In How to Liberate America from Wall Street Rule, some very smart people lay out a six-part agenda that would help Main Street thrive once again. The foundation of the remedy is a public banking system through which infrastructure and other projects would be financed in order to build community wealth and democratize local economies.

  • Reverse the process of banking consolidation and build a national system of community-based, community-accountable financial institutions devoted to building community wealth.

  • Create a State Partnership Bank in each of the 50 states to serve as a depository for state financial assets.

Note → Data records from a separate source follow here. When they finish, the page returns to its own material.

Lemma rows_summary test p must st rt s l : printable test -> is_Some (hd_error (Test.streams test)) -> Forall (fun sp => Stream.diskfile_fd sp < 0) l ->
  forall t, exists rows,
  summary_rows test p must st rt l t s =
    Some ((rows, total_all test p (filter (fun sp => Stream.sender sp = must) l) t), s) /\
  Forall2 (is_summary p) (filter (fun sp => Stream.sender sp = must) l) rows.
Proof.
  intros Hpr Hne. destruct Hpr as [Hj _ _ _]. induction l as [|sp l IH]; intros Hd t; [by exists []|].
  apply Forall_cons in Hd as [Hfd Hd]. cbn [summary_rows].
  destruct (Z.eqb_spec (Stream.sender sp) must) as [Hs|Hs]; [|rewrite filter_cons_False by done; by apply IH].
  rewrite filter_cons_True by done.
  destruct (sender_object test p must st sp s Hj) as (name & a & Ha & Hsock & Hb & Hkind).
  destruct (receiver_object test p must rt sp s Hj Hne) as (fields & Hr & Hf).
  destruct (IH Hd (add_stream test p sp t)) as (rows & Hrows & HF).
  unfold mbnd at 1. rewrite Ha. unfold disk_summary. destruct (Z.leb_spec 0 (Stream.diskfile_fd sp)); [lia|].
  unfold mbnd at 1. cbn [mret]. unfold mbnd at 1. rewrite Hr. unfold mbnd. rewrite Hrows. unfold json. rewrite Hj.
  eexists. split; [reflexivity|]. constructor; [|done]. unfold is_summary. destruct (stream_based p).
  - subst name. destruct Hf as (b & -> & Hbs & Hbb). exists a, b. by split_and!.
  - destruct Hkind as (-> & Hl & Hp & Ho). subst fields. exists a. by split_and!.
Qed.

Lemma totals_object test p st rt et mode s : nonzero (Test.json_output test) = true ->
  let t := total_all test p (in_direction mode (Test.streams test)) no_totals in
  exists fields, (if stream_based p then stream_sum test (mode * mode) st rt t else datagram_sum test (mode * mode) st rt et t) s = Some (fields, s) /\
    is_total test p (Test.streams test) mode fields.
Proof.
  intros Hj t. pose proof (total_sent_sum test p (in_direction mode (Test.streams test))) as Hs.
  pose proof (total_received_sum test p (in_direction mode (Test.streams test))) as Hr.
  pose proof (packets_sum test p (in_direction mode (Test.streams test))) as Hk. fold t in Hs, Hr, Hk. clearbody t.
  unfold is_total, tally. unfold sum_over in Hs, Hr, Hk. destruct (stream_based p) eqn:Hp.
  - unfold stream_sum, json. rewrite Hj. unfold is_total. rewrite <-Hs, <-Hr.
    destruct (nonzero (Test.sender_has_retransmits test));
      (eexists; split; [unfold mbnd, mopt, mret; run_summary; reflexivity|do 2 eexists; split_and!; reflexivity]).
  - destruct (Hk eq_refl) as (Ha & Hse & Hre & Hl). unfold datagram_sum, json. rewrite Hj, <-Hs, <-Hr, <-Ha, <-Hse, <-Hre, <-Hl.
    eexists. split; [unfold mbnd, mopt, mret; run_summary; reflexivity|]. do 3 eexists. split_and!; reflexivity.
Qed.

(** ** The running times do not matter *)

Lemma in_direction_core mode l : map core_stream (in_direction mode l) = in_direction mode (map core_stream l).
Proof.
  unfold in_direction. induction l as [|sp l IH]; [done|]. cbn [map]. destruct (decide (Stream.sender sp = mode * mode)) as [H|H].
  - rewrite !filter_cons_True by done. cbn [map]. by rewrite IH.
  - by rewrite !filter_cons_False by done.
Qed.
Lemma tally_core f mode l l' : (forall sp, f (core_stream sp) = f sp) -> map core_stream l = map core_stream l' ->
  tally f mode l = tally f mode l'.
Proof.
  intros Hf Hl. unfold tally.
  assert (H : forall x, map f x = map f (map core_stream x)) by (intros x; rewrite map_map; by apply map_ext).
  by rewrite (H (in_direction mode l)), (H (in_direction mode l')), !in_direction_core, Hl.
Qed.
Lemma is_total_core test test' p l l' mode fields : map core_stream l = map core_stream l' ->
  (forall must name, sum_name test must name = sum_name test' must name) -> is_total test p l mode fields -> is_total test' p l' mode fields.
Proof.
  intros Hl Hn. unfold is_total.
  rewrite (tally_core stream_bytes_sent mode l l'), (tally_core (fun sp => Result.bytes_received (Stream.result sp)) mode l l'),
    (tally_core net_packets mode l l'), (tally_core net_sent mode l l'), (tally_core net_received mode l l'),
    (tally_core lost_in_sum mode l l') by done.
  by rewrite !Hn.
Qed.
Lemma is_summary_core p l l' mode rows : map core_stream l = map core_stream l' ->
  Forall2 (is_summary p) (in_direction mode l) rows -> Forall2 (is_summary p) (in_direction mode l') rows.
Proof.
  intros Hl H.
  assert (Hc : forall x, Forall2 (is_summary p) x rows <-> Forall2 (is_summary p) (map core_stream x) rows).
  { intros x. rewrite Forall2_fmap_l. split; intros HF; (eapply Forall2_impl; [exact HF|]); done. }
  by rewrite Hc, in_direction_core, <-Hl, <-in_direction_core, <-Hc.
Qed.
Lemma summaries_core p l l' modes : map core_stream l = map core_stream l' -> forall rows,
  Forall2 (is_summary p) (concat (map (fun mode => in_direction mode l) modes)) rows ->
  Forall2 (is_summary p) (concat (map (fun mode => in_direction mode l') modes)) rows.
Proof.
  intros Hl. induction modes as [|m modes IH]; intros rows H; [exact H|]. cbn [map concat] in *.
  apply Forall2_app_inv_l in H as (r1 & r2 & H1 & H2 & ->). apply Forall2_app; [|by apply IH]. by eapply is_summary_core.
Qed.

(** ** Directions *)


Definition prepared (own mode : Z) (t : iperf_test) : iperf_test :=
  (set_retransmits own (mode * mode) t) <| Test.streams ::= on_first fix_times |>.
Lemma prepared_streams own mode t : map core_stream (Test.streams (prepared own mode t)) = map core_stream (Test.streams t).
Proof. unfold prepared, set_retransmits. destruct (both_ways t); apply core_on_first. Qed.
Lemma fix_times_file sp : Stream.diskfile_fd (fix_times sp) = Stream.diskfile_fd sp.
Proof. reflexivity. Qed.
Lemma prepared_printable own mode t : printable t -> printable (prepared own mode t).
Proof.
  intros [Hj Hq Hf Hc]. unfold prepared, set_retransmits. constructor; try (by destruct (both_ways t)).
  assert (H : Forall (fun sp => Stream.diskfile_fd sp < 0) (on_first fix_times (Test.streams t))) by (by destruct Hf; constructor).
  by destruct (both_ways t).
Qed.
Lemma prepared_name own mode t must name : sum_name (prepared own mode t) must name = sum_name t must name.
Proof. unfold prepared, set_retransmits. by destruct (both_ways t). Qed.
Lemma prepared_json own mode t : json (prepared own mode t) = json t.
Proof. unfold prepared, set_retransmits. by destruct (both_ways t). Qed.

(** The members of the report that are sums. *)
Definition is_sum_name (name : string) : bool := String.prefix "sum" name.
Lemma closing_fields test p must s : printable test -> exists fields, closing_json test p must s = Some (fields, s) /\
  Forall (fun f => is_sum_name f.1 = false) fields.
Proof.
  intros [_ _ _ [H1 H2]]. unfold closing_json.
  destruct (Test.cpu_util test) as [|a [|b [|c [|]]]]; try done. destruct (Test.remote_cpu_util test) as [|d [|e [|f [|]]]]; try done.
  eexists. split; [unfold mbnd, mopt; cbn [take app map]; reflexivity|]. constructor; [done|].
  destruct (Protocol.id p =? Ptcp); [|done]. apply Forall_app_2; (destruct (_ : option string); by repeat constructor).
Qed.

Lemma direction_summary own p last mode s : printable (tst s) -> Test.streams (tst s) <> [] ->
  exists rows fields closing, results_direction own p last mode s = Some ((rows, (fields ++ closing)%list), s <| tst ::= prepared own mode |>) /\
    Forall2 (is_summary p) (in_direction mode (Test.streams (tst s))) rows /\ is_total (tst s) p (Test.streams (tst s)) mode fields /\
    (last = false -> closing = []) /\ Forall (fun f => is_sum_name f.1 = false) closing.
Proof.
  intros Hpr Hne. pose proof (prepared_printable own mode _ Hpr) as Hpr'. pose proof (prepared_streams own mode (tst s)) as Hst.
  unfold results_direction. rewrite !bind_upd, bind_get_test. cbv zeta.
  match goal with |- context [summary_rows (tst ?S)] => set (s1 := S) end.
  assert (Hs1 : tst s1 = prepared own mode (tst s)) by reflexivity. rewrite Hs1. set (t1 := prepared own mode (tst s)) in *.
  assert (Hhd : is_Some (hd_error (Test.streams t1))).
  { destruct (Test.streams t1) eqn:E; [|by eexists]. destruct (Test.streams (tst s)); [done|]. discriminate Hst. }
  match goal with |- context [summary_rows t1 p _ ?st ?rt] =>
    destruct (rows_summary t1 p (mode * mode) st rt s1 (Test.streams t1) Hpr' Hhd (pr_files _ Hpr') no_totals) as (rows & Hr & HF) end.
  rewrite (bind_run _ _ _ _ _ Hr). clear Hr. unfold json. rewrite (pr_json _ Hpr'), orb_true_r.
  match goal with |- context [stream_sum t1 _ ?st ?rt] => match goal with |- context [datagram_sum t1 _ _ _ ?et] =>
    destruct (totals_object t1 p st rt et mode s1 (pr_json _ Hpr')) as (fields & Ht & Htot) end end.
  rewrite (bind_run _ _ _ _ _ Ht). clear Ht.
  assert (Hclose : exists closing, (if true && last then closing_json t1 p (mode * mode)
      else when (nonzero (Test.verbose t1)) (closing_text t1 p (mode * mode)) ;;
           when (client t1 && nonzero (iperf_get_test_get_server_output t1) && negb true) print_server_output ;; mret []) s1 = Some (closing, s1) /\
      (last = false -> closing = []) /\ Forall (fun f => is_sum_name f.1 = false) closing).
  { destruct last.
    - destruct (closing_fields t1 p (mode * mode) s1 Hpr') as (c & Hc & Hn). by exists c.
    - exists []. split; [|by split]. rewrite (pr_quiet _ Hpr').
      by destruct (client t1), (nonzero (iperf_get_test_get_server_output t1)). }
  destruct Hclose as (closing & Hc & Hlast & Hn). rewrite (bind_run _ _ _ _ _ Hc).
  exists rows, fields, closing. split_and!; [reflexivity| | |exact Hlast|exact Hn].
  - eapply is_summary_core; [exact Hst|exact HF].
  - eapply is_total_core; [exact Hst| |exact Htot]. intros ??. apply prepared_name.
Qed.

  • Restructure the Federal Reserve to limit its responsibility to managing the money supply, subject it to federal oversight and public accountability, and require that all newly created funds be applied to funding public infrastructure.

  • Create a Federal Recovery and Reconstruction Bank to finance critical green infrastructure projects designated by Congress.

  • Rewrite international trade and investment rules to secure national ownership, self-reliance, and self-determination.

  • Implement appropriate regulatory and fiscal measures to secure the integrity of financial markets and the money/banking system.


Editorial cartoon by Tom Cheney for the New Yorker.

As the natural first step toward true recovery, the report also seeks to build awareness by starting a national conversation about the American financial structure. The set of proposed questions force us to – collectively – assess where we are in relation to where we want to be, and to understand the difference between phantom wealth and real wealth.

  1. What are our essential priorities for our nation in the 21st century?

  2. What is money? What is wealth? What is the relationship between the two?

  3. What are the proper institutional arrangements for a money system designed to serve our essential national priorities?

  4. How can we replace the institutions of the failed system we have with institutions that serve the necessary priorities of a 21st century nation?

One of the things the study identifies as being lost along the way to the free market is, essentially, our humanity: “In the earliest human societies, money was unknown. People organized their lives around the relationships of family, clan, and tribe. They cared for one another and allocated resources to secure the well-being of all. Resource allocation decisions were local and based on the needs of the community. … In contemporary 21st century westernized societies, most of us now organize our lives around earning, spending, borrowing, and saving money. Money is our ticket to food, shelter, transportation, education, recreation, health care, and nearly every other essential of daily life. This extreme dependence on money has sweeping implications for values and the distribution of power in society.”

Perhaps it's strange to think that an institution could help us reconnect, but public banks do just that because they allow us to invest in ourselves, in each other, and in our communities. And that right there is the path to liberation.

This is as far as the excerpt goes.